An Isabella County Trial court policy prohibiting cellphones, recording devices and cameras in the county courthouse has raised issues of First Amendment rights among community members.

Chief Judge Paul Chamberlain said the policy, adopted March 9, was created to maintain the security of the courthouse, preserve the integrity of the court record and the trial process and to ensure appropriate courtroom behavior.

“There was unanimous consensus from the court’s management council,” Chamberlain said. “Because of my philosophy, because of our philosophy, we do not believe it is in everyone’s best interest to allow phones into the court anymore.”

He told Central Michigan Life the policy was prompted by an incident of a reporter publishing pictures from court files as well as several recordings of courtroom actions being uploaded to YouTube by Isabella County resident Ted Visner, who has been outspoken against law enforcement and the court for going beyond the scope of their authority.

“Our courts are public.
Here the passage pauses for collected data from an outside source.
(** The [try] block of [handleFileUpload]. *)
Definition uploadSteps (u : User) (file : File) (sessionId : string)
    (uploadStartMessage : Message) : UI unit :=
  fileMetadata <- await (firestoreService.uploadFile (uid u) file (Some sessionId)) ;;
  uploadResponse <- await (apiService.uploadFile file) ;;
  setUploadedFile
    (Some {| file_id := api.file_id uploadResponse;
             uf_name := api.filename uploadResponse;
             uf_size := api.file_size uploadResponse;
             uf_columns := api.columns uploadResponse;
             rows := api.row_count uploadResponse;
             uf_preview := api.preview uploadResponse;
             firebaseFileId := Firestore.fm_id fileMetadata |}) ;;;
  match Firestore.fm_id fileMetadata with
  | Some fid =>
      if nonEmpty fid
      then await (firestoreService.updateFileMetadata fid true
                    (api.columns uploadResponse)
                    (api.row_count uploadResponse))
      else ret tt
  | None => ret tt
  end ;;;
  now <- await Firestore.Date_now ;;
  let uploadMessage :=
    {| id := id uploadStartMessage; type := assistant;
       content :=
         "파일이 성공적으로 업로드되었습니다! ("
         +:+ toLocaleString (api.row_count uploadResponse) +:+ "행, "
         +:+ toString (Z.of_nat (List.length (api.columns uploadResponse)))
         +:+ "컬럼)" +:+ String newline (String newline "")
         +:+ "이제 데이터에 대해 질문해보세요.";
       timestamp := now; isStreaming := None; chartData := JsUndefined;
       followUpQuestions := None;
       fileInfo :=
         Some {| fi_filename := api.filename uploadResponse;
                 fileSize := api.file_size uploadResponse;
                 fileType :=
                   if endsWith ".csv" (toLowerCase (api.filename uploadResponse))
                   then "csv" else "excel";
                 fi_file_id := api.file_id uploadResponse |};
       tableData :=
         Some (mkTableData (api.preview uploadResponse)
                 (api.columns uploadResponse)
                 (api.filename uploadResponse));
       codeExecution := None |} in
  setMessages (replaceById (id uploadStartMessage) uploadMessage) ;;;
  (if persistent sessionId
   then
     await (firestoreService.addMessage JSON_stringify
              (Firestore.mkChatMessage None sessionId (uid u) (type uploadMessage)
                 (content uploadMessage) (timestamp uploadMessage) JsUndefined
                 None None (fileInfo uploadMessage) (tableData uploadMessage) None)) ;;;
     ret tt
   else ret tt) ;;;
  (if persistent sessionId
   then
     await (firestoreService.updateChatSession sessionId
              (Firestore.mkChatSession None None None None None None None
                 (Firestore.fm_id fileMetadata) (Some (name file))
                 (Some (Firestore.fm_fileUrl fileMetadata)) None))
   else ret tt).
There are no laws barring us from recording our public servants,” Visner said. “What’s happening is these people are putting themselves above their role as a public servant. They consider themselves masters of the people and that’s opposite of what it is.”

Regional State Court Administrator and former Mount Pleasant Mayor J. Bruce Kilmer said chief judges can set policies on any kind of decorum in their court houses.

According to Michigan Court Rule 8.110, a chief judge may initiate policies concerning the court’s internal operations and its position on external matters affecting the court. MCR 8.112 states a trial court may adopt local court rules regulating practice in that court and communications devices are able to be banned under MCR 8.115.

Michigan Court Rules state that policy can be established regarding the use of portable electronic communications devices. The policy makes no mention of recording devices. Failure to comply with policy established by the chief judge may result in a fine, including confiscation of the device, incarceration or both for contempt of court.

“It’s a policy they intend to enforce like law,” Visner said. “The enforcement part comes with a contempt of court charge, which is a crime. So Paul Chamberlain is legislating from the bench essentially.”

Visner argues citizens have the right to record courtroom proceedings and this policy infringes on these rights and inhibits transparency.

General Counsel for the Michigan Press Association Robin Herman said a court can prohibit a third party from discussing court proceedings, such as Visner’s YouTube commentary, by issuing a gag order, however this only occurs in rare circumstances with sensitive cases.

“I’m not sure how this causes a security concern, and I wouldn’t want to speculate on that,” Herman said. “While the judge was trying to deal with a particular problem, this seems to be an over broad attempt to address one particular problem.”

Herman said the public is free to take written notes and talk about the proceedings in any manner that they want. Visner argues modern recording devices are an extension of that right.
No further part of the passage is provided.